■ What needs to be done: The entries below contain a line with "assert (j < length its)%nat as Hj." and a line with "Lemma order_item_priority q". Quote exactly those two lines and all lines between them.

■ Extracted material:
___

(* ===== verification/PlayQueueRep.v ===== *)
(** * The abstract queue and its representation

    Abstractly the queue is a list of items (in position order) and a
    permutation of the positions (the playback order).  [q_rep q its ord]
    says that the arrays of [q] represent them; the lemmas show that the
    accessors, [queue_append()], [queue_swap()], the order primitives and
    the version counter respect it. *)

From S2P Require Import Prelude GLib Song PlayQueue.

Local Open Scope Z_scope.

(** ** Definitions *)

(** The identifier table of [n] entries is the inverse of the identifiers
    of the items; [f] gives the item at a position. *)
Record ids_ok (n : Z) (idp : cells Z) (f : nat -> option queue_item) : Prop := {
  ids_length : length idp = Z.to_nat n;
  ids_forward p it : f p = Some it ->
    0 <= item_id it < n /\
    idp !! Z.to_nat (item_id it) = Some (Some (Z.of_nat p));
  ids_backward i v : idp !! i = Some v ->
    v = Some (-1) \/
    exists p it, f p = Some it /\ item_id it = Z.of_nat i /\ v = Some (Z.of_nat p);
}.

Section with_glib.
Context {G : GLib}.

___

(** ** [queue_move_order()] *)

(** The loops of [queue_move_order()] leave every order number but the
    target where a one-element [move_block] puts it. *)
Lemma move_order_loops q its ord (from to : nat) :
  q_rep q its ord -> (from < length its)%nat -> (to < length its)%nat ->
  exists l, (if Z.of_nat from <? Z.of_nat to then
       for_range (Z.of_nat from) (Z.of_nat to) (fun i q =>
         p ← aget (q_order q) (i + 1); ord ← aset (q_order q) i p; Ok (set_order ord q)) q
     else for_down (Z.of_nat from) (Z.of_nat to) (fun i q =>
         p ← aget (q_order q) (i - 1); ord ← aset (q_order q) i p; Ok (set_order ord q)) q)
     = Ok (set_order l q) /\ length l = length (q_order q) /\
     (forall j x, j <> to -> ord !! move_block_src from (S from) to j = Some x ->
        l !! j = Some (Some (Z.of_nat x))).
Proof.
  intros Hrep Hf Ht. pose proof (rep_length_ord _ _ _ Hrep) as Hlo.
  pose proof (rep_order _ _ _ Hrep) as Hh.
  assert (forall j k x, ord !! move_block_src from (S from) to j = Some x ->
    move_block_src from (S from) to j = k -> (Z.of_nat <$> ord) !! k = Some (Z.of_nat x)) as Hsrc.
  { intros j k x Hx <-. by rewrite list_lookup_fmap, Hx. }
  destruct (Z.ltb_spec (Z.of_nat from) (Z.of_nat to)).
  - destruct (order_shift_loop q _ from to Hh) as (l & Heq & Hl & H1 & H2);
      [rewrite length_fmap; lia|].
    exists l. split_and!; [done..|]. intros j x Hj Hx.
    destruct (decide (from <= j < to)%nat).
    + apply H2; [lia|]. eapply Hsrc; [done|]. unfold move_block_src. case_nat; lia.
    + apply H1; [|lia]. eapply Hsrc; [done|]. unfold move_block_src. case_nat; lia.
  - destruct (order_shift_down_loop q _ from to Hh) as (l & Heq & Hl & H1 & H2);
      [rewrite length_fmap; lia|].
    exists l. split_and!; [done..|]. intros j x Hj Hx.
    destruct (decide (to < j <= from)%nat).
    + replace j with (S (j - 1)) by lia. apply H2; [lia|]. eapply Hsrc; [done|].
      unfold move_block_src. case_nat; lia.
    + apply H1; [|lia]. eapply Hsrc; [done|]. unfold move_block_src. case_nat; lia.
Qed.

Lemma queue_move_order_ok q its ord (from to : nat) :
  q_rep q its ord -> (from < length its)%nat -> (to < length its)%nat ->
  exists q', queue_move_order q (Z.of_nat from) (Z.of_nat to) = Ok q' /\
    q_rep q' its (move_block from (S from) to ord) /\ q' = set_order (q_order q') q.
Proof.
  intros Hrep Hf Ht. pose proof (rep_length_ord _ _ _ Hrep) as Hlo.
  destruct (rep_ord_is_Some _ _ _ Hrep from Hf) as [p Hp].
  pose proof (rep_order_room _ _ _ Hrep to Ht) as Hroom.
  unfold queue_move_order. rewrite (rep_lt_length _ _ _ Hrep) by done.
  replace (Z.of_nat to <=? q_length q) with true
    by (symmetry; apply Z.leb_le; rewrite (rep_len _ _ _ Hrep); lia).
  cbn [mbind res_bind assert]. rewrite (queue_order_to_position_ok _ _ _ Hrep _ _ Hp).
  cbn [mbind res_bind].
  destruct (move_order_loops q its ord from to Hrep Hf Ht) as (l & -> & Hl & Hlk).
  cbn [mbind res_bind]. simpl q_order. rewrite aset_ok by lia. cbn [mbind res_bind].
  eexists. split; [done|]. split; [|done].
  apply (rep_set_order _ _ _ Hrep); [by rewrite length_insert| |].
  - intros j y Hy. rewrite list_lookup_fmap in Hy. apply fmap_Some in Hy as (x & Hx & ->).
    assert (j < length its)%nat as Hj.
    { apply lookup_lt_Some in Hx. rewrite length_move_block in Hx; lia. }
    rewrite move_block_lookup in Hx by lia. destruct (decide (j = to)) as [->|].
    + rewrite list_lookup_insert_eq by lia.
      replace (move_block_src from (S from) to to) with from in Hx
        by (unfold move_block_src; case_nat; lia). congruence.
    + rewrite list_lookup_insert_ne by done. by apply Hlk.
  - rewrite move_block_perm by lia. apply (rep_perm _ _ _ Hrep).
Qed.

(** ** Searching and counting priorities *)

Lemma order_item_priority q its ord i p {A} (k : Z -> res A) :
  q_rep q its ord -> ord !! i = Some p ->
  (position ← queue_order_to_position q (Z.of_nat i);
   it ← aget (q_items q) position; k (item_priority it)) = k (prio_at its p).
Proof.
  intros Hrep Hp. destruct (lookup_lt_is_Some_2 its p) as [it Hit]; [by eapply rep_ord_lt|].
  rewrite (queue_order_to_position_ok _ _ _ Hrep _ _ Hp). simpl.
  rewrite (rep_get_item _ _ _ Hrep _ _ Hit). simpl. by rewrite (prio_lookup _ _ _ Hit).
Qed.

___

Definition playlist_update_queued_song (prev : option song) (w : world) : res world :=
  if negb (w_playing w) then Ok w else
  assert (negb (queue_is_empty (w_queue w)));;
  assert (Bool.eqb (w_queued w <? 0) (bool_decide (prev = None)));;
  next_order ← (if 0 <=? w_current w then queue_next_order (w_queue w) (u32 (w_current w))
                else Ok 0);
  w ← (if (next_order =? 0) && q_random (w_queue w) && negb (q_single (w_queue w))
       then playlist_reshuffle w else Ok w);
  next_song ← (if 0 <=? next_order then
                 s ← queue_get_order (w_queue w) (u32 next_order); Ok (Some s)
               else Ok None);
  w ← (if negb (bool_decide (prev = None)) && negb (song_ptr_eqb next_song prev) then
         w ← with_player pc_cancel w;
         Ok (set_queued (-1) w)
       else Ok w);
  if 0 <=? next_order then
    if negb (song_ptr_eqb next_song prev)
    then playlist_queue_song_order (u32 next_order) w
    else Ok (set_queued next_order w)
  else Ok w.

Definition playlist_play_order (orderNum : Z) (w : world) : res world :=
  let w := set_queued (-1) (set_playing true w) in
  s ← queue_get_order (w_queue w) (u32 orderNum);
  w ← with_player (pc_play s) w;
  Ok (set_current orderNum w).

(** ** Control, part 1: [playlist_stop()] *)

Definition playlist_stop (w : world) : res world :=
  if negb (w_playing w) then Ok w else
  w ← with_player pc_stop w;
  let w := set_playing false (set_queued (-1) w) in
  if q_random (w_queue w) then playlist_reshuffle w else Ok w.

___

■ Reply:
    assert (j < length its)%nat as Hj.
    { apply lookup_lt_Some in Hx. rewrite length_move_block in Hx; lia. }
    rewrite move_block_lookup in Hx by lia. destruct (decide (j = to)) as [->|].
    + rewrite list_lookup_insert_eq by lia.
      replace (move_block_src from (S from) to to) with from in Hx
        by (unfold move_block_src; case_nat; lia). congruence.
    + rewrite list_lookup_insert_ne by done. by apply Hlk.
  - rewrite move_block_perm by lia. apply (rep_perm _ _ _ Hrep).
Qed.

(** ** Searching and counting priorities *)

Lemma order_item_priority q its ord i p {A} (k : Z -> res A) :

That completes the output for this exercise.